> [WORK ITEM]: In the entries below, find the line with "intros [H1 H2" and print exactly every line from there up to and including the line with "repeat match goal", with no other lines.
### DATASET ###
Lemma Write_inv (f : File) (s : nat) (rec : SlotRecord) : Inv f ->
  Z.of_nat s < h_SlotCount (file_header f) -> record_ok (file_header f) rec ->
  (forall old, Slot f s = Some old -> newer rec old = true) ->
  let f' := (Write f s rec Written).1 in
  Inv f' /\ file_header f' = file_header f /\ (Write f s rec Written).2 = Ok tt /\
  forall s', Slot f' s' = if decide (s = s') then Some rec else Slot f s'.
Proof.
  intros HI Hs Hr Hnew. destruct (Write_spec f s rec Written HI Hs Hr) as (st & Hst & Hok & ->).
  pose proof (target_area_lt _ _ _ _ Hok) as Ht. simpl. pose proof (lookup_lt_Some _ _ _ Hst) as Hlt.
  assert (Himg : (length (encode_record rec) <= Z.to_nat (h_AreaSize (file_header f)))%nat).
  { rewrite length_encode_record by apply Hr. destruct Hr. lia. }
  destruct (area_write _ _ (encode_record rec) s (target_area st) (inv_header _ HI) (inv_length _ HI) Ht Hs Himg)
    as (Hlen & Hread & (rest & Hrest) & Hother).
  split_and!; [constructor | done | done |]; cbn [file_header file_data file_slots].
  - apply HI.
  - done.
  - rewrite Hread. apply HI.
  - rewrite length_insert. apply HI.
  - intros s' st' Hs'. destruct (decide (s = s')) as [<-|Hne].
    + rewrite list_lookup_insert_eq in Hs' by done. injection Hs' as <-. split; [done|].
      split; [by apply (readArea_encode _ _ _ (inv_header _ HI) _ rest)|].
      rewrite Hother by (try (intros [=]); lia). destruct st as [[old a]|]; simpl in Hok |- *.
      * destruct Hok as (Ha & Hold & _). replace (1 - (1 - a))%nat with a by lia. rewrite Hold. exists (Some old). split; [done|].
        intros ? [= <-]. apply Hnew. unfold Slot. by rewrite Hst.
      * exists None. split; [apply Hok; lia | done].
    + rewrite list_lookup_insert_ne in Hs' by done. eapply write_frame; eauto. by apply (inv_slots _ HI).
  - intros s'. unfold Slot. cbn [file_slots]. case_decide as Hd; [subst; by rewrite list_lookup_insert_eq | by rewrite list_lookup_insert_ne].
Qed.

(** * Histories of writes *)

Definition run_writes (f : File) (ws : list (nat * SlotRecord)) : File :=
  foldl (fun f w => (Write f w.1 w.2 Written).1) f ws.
###
### DATASET ###
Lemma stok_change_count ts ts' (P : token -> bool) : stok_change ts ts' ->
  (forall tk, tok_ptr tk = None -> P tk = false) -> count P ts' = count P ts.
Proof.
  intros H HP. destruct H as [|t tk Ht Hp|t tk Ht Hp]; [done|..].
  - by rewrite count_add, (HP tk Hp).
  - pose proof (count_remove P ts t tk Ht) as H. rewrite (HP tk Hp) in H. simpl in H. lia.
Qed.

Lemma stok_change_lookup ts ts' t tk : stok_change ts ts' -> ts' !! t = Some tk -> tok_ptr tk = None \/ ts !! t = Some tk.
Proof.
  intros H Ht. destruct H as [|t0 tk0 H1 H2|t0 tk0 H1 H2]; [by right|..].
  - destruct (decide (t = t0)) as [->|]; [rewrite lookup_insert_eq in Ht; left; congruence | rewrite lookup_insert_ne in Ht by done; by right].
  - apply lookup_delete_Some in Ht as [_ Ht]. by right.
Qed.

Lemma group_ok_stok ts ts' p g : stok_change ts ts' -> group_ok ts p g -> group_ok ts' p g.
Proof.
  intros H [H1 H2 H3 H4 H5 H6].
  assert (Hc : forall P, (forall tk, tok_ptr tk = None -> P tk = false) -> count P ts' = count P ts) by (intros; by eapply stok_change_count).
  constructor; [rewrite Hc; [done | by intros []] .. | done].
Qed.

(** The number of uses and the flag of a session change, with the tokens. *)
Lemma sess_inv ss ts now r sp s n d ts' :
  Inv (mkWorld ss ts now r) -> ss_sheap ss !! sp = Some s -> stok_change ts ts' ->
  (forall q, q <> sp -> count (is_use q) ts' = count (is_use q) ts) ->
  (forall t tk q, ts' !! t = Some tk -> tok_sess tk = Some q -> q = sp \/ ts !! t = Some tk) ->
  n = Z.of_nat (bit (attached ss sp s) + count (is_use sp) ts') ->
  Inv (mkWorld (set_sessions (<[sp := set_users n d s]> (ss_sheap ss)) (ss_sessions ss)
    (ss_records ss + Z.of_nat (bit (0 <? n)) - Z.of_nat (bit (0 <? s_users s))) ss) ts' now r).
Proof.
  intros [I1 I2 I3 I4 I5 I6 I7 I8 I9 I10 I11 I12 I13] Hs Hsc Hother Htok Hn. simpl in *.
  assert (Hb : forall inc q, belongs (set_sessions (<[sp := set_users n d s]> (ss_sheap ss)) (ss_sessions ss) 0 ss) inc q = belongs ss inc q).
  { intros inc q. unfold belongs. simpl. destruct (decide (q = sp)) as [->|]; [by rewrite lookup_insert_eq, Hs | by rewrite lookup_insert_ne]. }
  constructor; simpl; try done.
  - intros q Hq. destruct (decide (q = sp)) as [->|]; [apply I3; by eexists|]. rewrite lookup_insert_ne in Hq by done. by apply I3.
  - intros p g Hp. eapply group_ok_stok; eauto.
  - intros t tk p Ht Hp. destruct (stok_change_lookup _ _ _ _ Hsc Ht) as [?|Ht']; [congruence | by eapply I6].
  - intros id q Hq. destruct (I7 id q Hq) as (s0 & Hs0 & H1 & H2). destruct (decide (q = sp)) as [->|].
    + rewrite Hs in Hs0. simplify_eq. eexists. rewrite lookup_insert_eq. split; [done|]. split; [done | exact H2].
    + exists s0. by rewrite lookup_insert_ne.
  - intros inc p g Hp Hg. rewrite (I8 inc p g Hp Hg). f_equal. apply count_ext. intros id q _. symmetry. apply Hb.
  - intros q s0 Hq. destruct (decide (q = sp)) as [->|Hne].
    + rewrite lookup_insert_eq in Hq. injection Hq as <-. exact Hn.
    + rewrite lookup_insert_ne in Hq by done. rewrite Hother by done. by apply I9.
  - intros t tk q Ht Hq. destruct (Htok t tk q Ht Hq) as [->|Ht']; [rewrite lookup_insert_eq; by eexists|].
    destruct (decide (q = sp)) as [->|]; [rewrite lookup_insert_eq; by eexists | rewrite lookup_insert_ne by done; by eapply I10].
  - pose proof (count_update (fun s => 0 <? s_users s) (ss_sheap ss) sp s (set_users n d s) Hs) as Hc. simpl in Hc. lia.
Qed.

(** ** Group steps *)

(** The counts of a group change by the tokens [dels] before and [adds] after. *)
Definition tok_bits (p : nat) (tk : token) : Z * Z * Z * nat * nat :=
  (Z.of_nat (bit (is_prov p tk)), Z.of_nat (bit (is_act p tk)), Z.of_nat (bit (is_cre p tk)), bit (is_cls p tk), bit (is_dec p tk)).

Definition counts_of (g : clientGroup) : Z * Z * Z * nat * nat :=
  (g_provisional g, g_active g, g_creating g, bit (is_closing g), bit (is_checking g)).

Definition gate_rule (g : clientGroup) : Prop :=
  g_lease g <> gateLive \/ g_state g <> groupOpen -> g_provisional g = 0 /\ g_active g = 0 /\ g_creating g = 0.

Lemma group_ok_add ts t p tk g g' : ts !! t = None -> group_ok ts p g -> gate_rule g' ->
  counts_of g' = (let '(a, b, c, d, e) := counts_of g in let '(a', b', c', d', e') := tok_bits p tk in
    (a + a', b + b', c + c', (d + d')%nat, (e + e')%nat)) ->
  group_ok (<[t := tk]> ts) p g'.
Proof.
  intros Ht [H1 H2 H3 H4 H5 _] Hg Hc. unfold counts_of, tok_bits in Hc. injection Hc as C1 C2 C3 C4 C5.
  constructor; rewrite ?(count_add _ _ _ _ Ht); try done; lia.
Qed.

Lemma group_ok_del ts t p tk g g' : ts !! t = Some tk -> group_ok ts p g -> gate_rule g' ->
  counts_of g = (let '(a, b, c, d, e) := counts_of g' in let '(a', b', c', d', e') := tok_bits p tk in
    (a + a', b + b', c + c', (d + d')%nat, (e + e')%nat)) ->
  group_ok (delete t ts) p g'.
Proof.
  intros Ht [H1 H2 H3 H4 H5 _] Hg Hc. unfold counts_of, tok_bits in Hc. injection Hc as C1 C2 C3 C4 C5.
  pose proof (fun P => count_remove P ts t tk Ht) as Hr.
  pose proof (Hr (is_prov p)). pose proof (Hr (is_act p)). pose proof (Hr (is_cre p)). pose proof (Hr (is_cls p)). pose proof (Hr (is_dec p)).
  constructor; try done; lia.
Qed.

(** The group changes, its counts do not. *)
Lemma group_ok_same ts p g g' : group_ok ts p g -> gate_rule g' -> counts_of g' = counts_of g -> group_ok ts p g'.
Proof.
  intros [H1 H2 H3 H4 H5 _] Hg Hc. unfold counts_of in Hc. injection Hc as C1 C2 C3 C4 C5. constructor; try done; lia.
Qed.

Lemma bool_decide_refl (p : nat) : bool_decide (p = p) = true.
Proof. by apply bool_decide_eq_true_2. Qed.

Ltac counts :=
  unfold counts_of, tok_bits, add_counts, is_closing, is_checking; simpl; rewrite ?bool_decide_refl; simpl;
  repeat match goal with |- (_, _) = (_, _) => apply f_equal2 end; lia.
###
> [PROBLEM SOLUTION]:
  intros [H1 H2 H3 H4 H5 _] Hg Hc. unfold counts_of in Hc. injection Hc as C1 C2 C3 C4 C5. constructor; try done; lia.
Qed.

Lemma bool_decide_refl (p : nat) : bool_decide (p = p) = true.
Proof. by apply bool_decide_eq_true_2. Qed.

Ltac counts :=
  unfold counts_of, tok_bits, add_counts, is_closing, is_checking; simpl; rewrite ?bool_decide_refl; simpl;
  repeat match goal with |- (_, _) = (_, _) => apply f_equal2 end; lia.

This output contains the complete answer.